> [Data supplied]:

(* ===== verification/Elf.v ===== *)
(** * The image loader (kernel/elf.c, elf.h)

    [elf_load_at] reads an ELF64 or NOX image from a buffer, takes a frame per page of every
    PT_LOAD segment and maps it.  The buffer is the list of its bytes; a read outside it is
    the result [OutOfImage], which in the kernel is a read of whatever memory follows.  The
    frame allocator is the list of its answers (0: out of memory), and the page tables are the
    list of the calls of [paging_map_into], each with the frame's contents at that moment and
    whether it succeeded: [map_ok page frame] tells whether the call finds the table frames it
    needs.  The loader does not look at that result. *)

From stdpp Require Import base numbers list.
From S2P Require Import Prelude.

Abbreviation ELF_PT_LOAD := 1.
Abbreviation ELF_PT_INTERP := 3.
Abbreviation ELF_PT_TLS := 7.
Abbreviation ELF_PF_X := 1.
Abbreviation ELF_PF_W := 2.
Definition ELF_PF_R := 4.
Abbreviation ELF_WX_EXCEPTION_MAX_BYTES := (16 * 1024 * 1024).
Definition ELF_MAX_LOAD_SEGMENTS := 16.
Definition PAGE_WRITABLE := 2.
Definition PAGE_USER := 4.
Definition PAGE_NO_EXECUTE := 2 ^ 63.

Inductive res (A : Type) := Ok (a : A) | Refused | OutOfImage.
Arguments Ok {A}.
Arguments Refused {A}.
Arguments OutOfImage {A}.

Definition rbind {A B} (m : res A) (f : A -> res B) : res B :=
  match m with Ok a => f a | Refused => Refused | OutOfImage => OutOfImage end.
Declare Scope elf_scope.
Delimit Scope elf_scope with elf.
Notation "x <- e ;; f" := (rbind e (fun x => f)) (at level 100, e at next level, f at level 200, right associativity) : elf_scope.
Open Scope elf_scope.

Record segment := Segment { start : Z; end_ : Z; prot : Z }.

Record elf_info := ElfInfo {
  entry : Z;
  has_interp : bool;
  interp : list Z;
  load_base : Z;
  is_nox : bool;
  phdr : Z;
  phentsize : Z;
  phnum : Z;
  tls : option (Z * Z * Z * Z);
  segments : list segment;
}.
Definition empty_info : elf_info := ElfInfo 0 false (replicate 128 0) 0 false 0 0 0 None [].

(** A call of [paging_map_into]: the page, its frame, the frame's bytes, the flags, and
    whether it returned 0. *)
Record mapped := Mapped { page : Z; frame : Z; bytes : Z -> Z; pflags : Z; entered : bool }.

Section Elf.
Variable data : list Z.
Variable base : Z.
Variable map_ok : Z -> Z -> bool.
Definition size : Z := Z.of_nat (length data).

Definition rd (off : Z) : res Z := if (0 <=? off) && (off <? size) then Ok (nth (Z.to_nat off) data 0) else OutOfImage.

(** A little-endian field of [n] bytes at [off]. *)
Fixpoint field (n : nat) (off : Z) : res Z :=
  match n with
  | O => Ok 0
  | S n => b <- rd off ;; v <- field n (off + 1) ;; Ok (b + 256 * v)
  end.

Definition e_ident (i : Z) : res Z := rd i.
Definition e_entry : res Z := field 8 24.
Definition e_phoff : res Z := field 8 32.
Definition e_phentsize : res Z := field 2 54.
Definition e_phnum : res Z := field 2 56.
Definition sizeof_header : Z := 64.

(** The program header at [ph]. *)
Definition p_type (ph : Z) : res Z := field 4 ph.
Definition p_flags (ph : Z) : res Z := field 4 (ph + 4).
Definition p_offset (ph : Z) : res Z := field 8 (ph + 8).
Definition p_vaddr (ph : Z) : res Z := field 8 (ph + 16).
Definition p_filesz (ph : Z) : res Z := field 8 (ph + 32).
Definition p_memsz (ph : Z) : res Z := field 8 (ph + 40).
Definition p_align (ph : Z) : res Z := field 8 (ph + 48).

(** [Some nox]: loadable. *)
Definition is_valid_image : res (option bool) :=
  i0 <- e_ident 0 ;; i4 <- e_ident 4 ;; i1 <- e_ident 1 ;; i2 <- e_ident 2 ;; i3 <- e_ident 3 ;;
  Ok (if negb (i0 =? 127) || negb (i4 =? 2) then None
      else if (i1 =? 69) && (i2 =? 76) && (i3 =? 70) then Some false
      else if (i1 =? 78) && (i2 =? 79) && (i3 =? 88) then Some true
      else None).

(** The bytes from [off] on, as the copy loops read them. *)
Fixpoint read_bytes (n : nat) (off : Z) : res (list Z) :=
  match n with
  | O => Ok []
  | S n => b <- rd (u64 off) ;; l <- read_bytes n (off + 1) ;; Ok (b :: l)
  end.

(** PT_INTERP: the path, with its last byte forced to NUL. *)
Definition load_interp (ph : Z) (out : elf_info) : res elf_info :=
  filesz <- p_filesz ph ;;
  if (filesz =? 0) || (128 <? filesz) then Refused
  else
    off <- p_offset ph ;;
    if size <? u64 (off + filesz) then Refused
    else
      l <- read_bytes (Z.to_nat filesz) off ;;
      Ok (ElfInfo (entry out) true (<[Z.to_nat (filesz - 1) := 0]> (l ++ drop (length l) (interp out))) (load_base out) (is_nox out) (phdr out) (phentsize out) (phnum out)
                  (tls out) (segments out)).

(** PT_TLS is recorded, not mapped. *)
Definition load_tls (ph : Z) (out : elf_info) : res elf_info :=
  va <- p_vaddr ph ;; fs <- p_filesz ph ;; ms <- p_memsz ph ;; al <- p_align ph ;;
  Ok (ElfInfo (entry out) (has_interp out) (interp out) (load_base out) (is_nox out) (phdr out) (phentsize out) (phnum out)
              (Some (u64 (va + base), fs, ms, if ctrue al then al else 1)) (segments out)).

(** A frame after the copy of [l] to [dst]. *)
Definition fill_frame (dst : Z) (l : list Z) : Z -> Z :=
  fun i => if (dst <=? i) && (i <? dst + Z.of_nat (length l)) then nth (Z.to_nat (i - dst)) l 0 else 0.

(** The contents of the page at [page_addr]: zeros, and the part of the file that falls in it. *)
Definition page_bytes (vaddr filesz offset page_addr : Z) : res (Z -> Z) :=
  let page_end := u64 (page_addr + 4096) in
  let copy_start := if page_addr <? vaddr then vaddr else page_addr in
  let file_end := u64 (vaddr + filesz) in
  let copy_end := if file_end <? page_end then file_end else page_end in
  if copy_start <? copy_end then
    l <- read_bytes (Z.to_nat (copy_end - copy_start)) (u64 (offset + u64 (copy_start - vaddr))) ;;
    Ok (fill_frame (u64 (copy_start - page_addr)) l)
  else Ok (fun _ => 0).

(** The pages from [page_addr] on, [n] of them. *)
Fixpoint map_pages (n : nat) (vaddr filesz offset flags page_addr : Z) (frames : list Z) (maps : list mapped) : res (list Z * list mapped) :=
  match n with
  | O => Ok (frames, maps)
  | S n =>
    match frames with
    | f :: frames =>
      if f =? 0 then Refused
      else
        c <- page_bytes vaddr filesz offset page_addr ;;
        map_pages n vaddr filesz offset flags (page_addr + 4096) frames (maps ++ [Mapped page_addr f c flags (map_ok page_addr f)])
    | [] => Refused
    end
  end.

Definition seg_flags (fl : Z) : Z :=
  let flags := PAGE_USER in
  let flags := if ctrue (Z.land fl ELF_PF_W) then Z.lor flags PAGE_WRITABLE else flags in
  if ctrue (Z.land fl ELF_PF_X) then flags else Z.lor flags PAGE_NO_EXECUTE.

Definition seg_prot (fl : Z) : Z :=
  let prot := 1 in
  let prot := if ctrue (Z.land fl ELF_PF_W) then Z.lor prot 2 else prot in
  if ctrue (Z.land fl ELF_PF_X) then Z.lor prot 4 else prot.

Definition page_mask (a : Z) : Z := Z.land a (u64 (Z.lnot 4095)).

(** How often the page loop runs. *)
Definition pages_between (a b : Z) : nat := if a <? b then Z.to_nat ((b - a + 4095) / 4096) else O.

Definition load_segment (ph : Z) (out : elf_info) (frames : list Z) (maps : list mapped) : res (elf_info * list Z * list mapped) :=
  phoff <- e_phoff ;;
  offset <- p_offset ph ;; filesz <- p_filesz ph ;; va <- p_vaddr ph ;;
  let ph_at := if (offset <=? phoff) && (phoff <? u64 (offset + filesz)) then u64 (va + base + u64 (phoff - offset)) else phdr out in
  fl <- p_flags ph ;; memsz <- p_memsz ph ;;
  if ctrue (Z.land fl ELF_PF_W) && ctrue (Z.land fl ELF_PF_X) && (ELF_WX_EXCEPTION_MAX_BYTES <? memsz) then Refused
  else
    let vaddr := u64 (va + base) in
    let seg_start := page_mask vaddr in
    let seg_end := page_mask (u64 (va + base + memsz + 4095)) in
    r <- map_pages (pages_between seg_start seg_end) vaddr filesz offset (seg_flags fl) seg_start frames maps ;;
    let '(frames, maps) := r in
    let segs := if Z.of_nat (length (segments out)) <? ELF_MAX_LOAD_SEGMENTS then segments out ++ [Segment seg_start seg_end (seg_prot fl)] else segments out in
    Ok (ElfInfo (entry out) (has_interp out) (interp out) (load_base out) (is_nox out) ph_at (phentsize out) (phnum out) (tls out) segs, frames, maps).

(** One program header. *)
Definition load_phdr (ph : Z) (out : elf_info) (frames : list Z) (maps : list mapped) : res (elf_info * list Z * list mapped) :=
  ty <- p_type ph ;;
  if ty =? ELF_PT_INTERP then out <- load_interp ph out ;; Ok (out, frames, maps)
  else if ty =? ELF_PT_TLS then out <- load_tls ph out ;; Ok (out, frames, maps)
  else if negb (ty =? ELF_PT_LOAD) then Ok (out, frames, maps)
  else load_segment ph out frames maps.

(** The headers from the [i]th on, [n] of them. *)
Fixpoint load_phdrs (n : nat) (i phoff ent : Z) (out : elf_info) (frames : list Z) (maps : list mapped) : res (elf_info * list Z * list mapped) :=
  match n with
  | O => Ok (out, frames, maps)
  | S n =>
    r <- load_phdr (u64 (phoff + i * ent)) out frames maps ;;
    let '(out, frames, maps) := r in
    load_phdrs n (i + 1) phoff ent out frames maps
  end.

> [Task description]:
All that should be written out is the stretch of lines above between the one holding "Ok (if negb" and the one holding "let copy_start := if", inclusive, exactly as given.

> [Your solution]:
  Ok (if negb (i0 =? 127) || negb (i4 =? 2) then None
      else if (i1 =? 69) && (i2 =? 76) && (i3 =? 70) then Some false
      else if (i1 =? 78) && (i2 =? 79) && (i3 =? 88) then Some true
      else None).

(** The bytes from [off] on, as the copy loops read them. *)
Fixpoint read_bytes (n : nat) (off : Z) : res (list Z) :=
  match n with
  | O => Ok []
  | S n => b <- rd (u64 off) ;; l <- read_bytes n (off + 1) ;; Ok (b :: l)
  end.

(** PT_INTERP: the path, with its last byte forced to NUL. *)
Definition load_interp (ph : Z) (out : elf_info) : res elf_info :=
  filesz <- p_filesz ph ;;
  if (filesz =? 0) || (128 <? filesz) then Refused
  else
    off <- p_offset ph ;;
    if size <? u64 (off + filesz) then Refused
    else
      l <- read_bytes (Z.to_nat filesz) off ;;
      Ok (ElfInfo (entry out) true (<[Z.to_nat (filesz - 1) := 0]> (l ++ drop (length l) (interp out))) (load_base out) (is_nox out) (phdr out) (phentsize out) (phnum out)
                  (tls out) (segments out)).

(** PT_TLS is recorded, not mapped. *)
Definition load_tls (ph : Z) (out : elf_info) : res elf_info :=
  va <- p_vaddr ph ;; fs <- p_filesz ph ;; ms <- p_memsz ph ;; al <- p_align ph ;;
  Ok (ElfInfo (entry out) (has_interp out) (interp out) (load_base out) (is_nox out) (phdr out) (phentsize out) (phnum out)
              (Some (u64 (va + base), fs, ms, if ctrue al then al else 1)) (segments out)).

(** A frame after the copy of [l] to [dst]. *)
Definition fill_frame (dst : Z) (l : list Z) : Z -> Z :=
  fun i => if (dst <=? i) && (i <? dst + Z.of_nat (length l)) then nth (Z.to_nat (i - dst)) l 0 else 0.

(** The contents of the page at [page_addr]: zeros, and the part of the file that falls in it. *)
Definition page_bytes (vaddr filesz offset page_addr : Z) : res (Z -> Z) :=
  let page_end := u64 (page_addr + 4096) in
  let copy_start := if page_addr <? vaddr then vaddr else page_addr in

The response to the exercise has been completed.